Collected data entries:

************

Lemma transport_errors_run content d t (n : nat) :
  truncate_content content MAX_CONTENT_LENGTH = Ok t ->
  forall rc tr,
    rc = MAX_RETRIES - Z.of_nat n ->
    exists e history,
      analyze_with_claude E content d rc tr
      = (Ok (VStr (if is_client_error e then network_error_text MAX_RETRIES e
                   else unexpected_error_text MAX_RETRIES e)),
         history ++ [EvPost (request_of E t)]) /\
      history ++ [EvPost (request_of E t)]
      = tr ++ EvPost (request_of E t) :: backoff (request_of E t) rc n /\
      http_post E history (request_of E t) = HttpRaise e.
Proof.
  intros Ht. induction n as [| n IH]; intros rc tr Hrc.
  - destruct (always_raises tr (request_of E t)) as [e He].
    exists e, tr.
    rewrite (attempt_transport_error E content d rc tr t e Ht He).
    rewrite on_exception_give_up by lia.
    replace rc with MAX_RETRIES by (cbn in Hrc; lia).
    split; [reflexivity | split; [reflexivity | exact He]].
  - destruct (always_raises tr (request_of E t)) as [e0 He0].
    rewrite (attempt_transport_error E content d rc tr t e0 Ht He0).
    rewrite on_exception_retry by lia.
    destruct (IH (rc + 1)
                 ((tr ++ [EvPost (request_of E t)])
                    ++ [EvSleep (RETRY_DELAY * (rc + 1))])
                 ltac:(lia))
      as [e [history [Hrun [Hhist Hlast]]]].
    exists e, history. rewrite Hrun.
    split; [reflexivity |]. split; [| exact Hlast].
    rewrite Hhist, <- !app_assoc. reflexivity.
Qed.
(** * LiveCodeGit: the execution-watcher framework

    A shallow embedding of the Go packages [pkg/watchers] (manager, config
    manager, service), [pkg/watchers/common], [pkg/watchers/sonicpi] and
    [pkg/watchers/tidal], followed by the properties proved about them.

    Conventions.
    - A Go [string] is a byte sequence: [string] of the Standard Library,
      whose characters are the 256 [ascii] values.
    - [time.Time] is an instant, an integer count of nanoseconds from the
      zero time; [t.After(u)] is [u < t].
    - [int64] is [Z] with its wrap-around written out ([int64_wrap]).
    - [error] is the message; [nil] is [None].
    - A Go map is a [gmap]; where the code ranges over one, the order of
      the visit is an explicit argument, any permutation of the entries.
    - Pointers to watchers are locations in a store of objects. *)

From Stdlib Require Import ZArith Floats Ascii String DecimalString.
From stdpp Require Import gmap strings fin_maps functions list.

Local Open Scope string_scope.
Local Open Scope list_scope.
Local Open Scope Z_scope.

(** ** Go basics *)

Definition error := string.
Definition Time := Z.

Definition After (t u : Time) : bool := u <? t.

Definition int64_wrap (z : Z) : Z :=
  (z + 2 ^ 63) mod 2 ^ 64 - 2 ^ 63.

Definition int64_range (z : Z) : Prop := - 2 ^ 63 <= z < 2 ^ 63.

(** [x++] on an [int64]. *)
Definition int64_incr (z : Z) : Z := int64_wrap (z + 1).

(** A Go result [(v, err)] with [err == nil], or the error. *)
Inductive result (A : Type) :=
| Ok (v : A)
| Err (e : error).
Arguments Ok {A} v.
Arguments Err {A} e.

************

Exercise goal: Wherever "exact" occurs in the entries above, copy the line it sits on.

Response to the task:
    split; [reflexivity | split; [reflexivity | exact He]].
    split; [reflexivity |]. split; [| exact Hlast].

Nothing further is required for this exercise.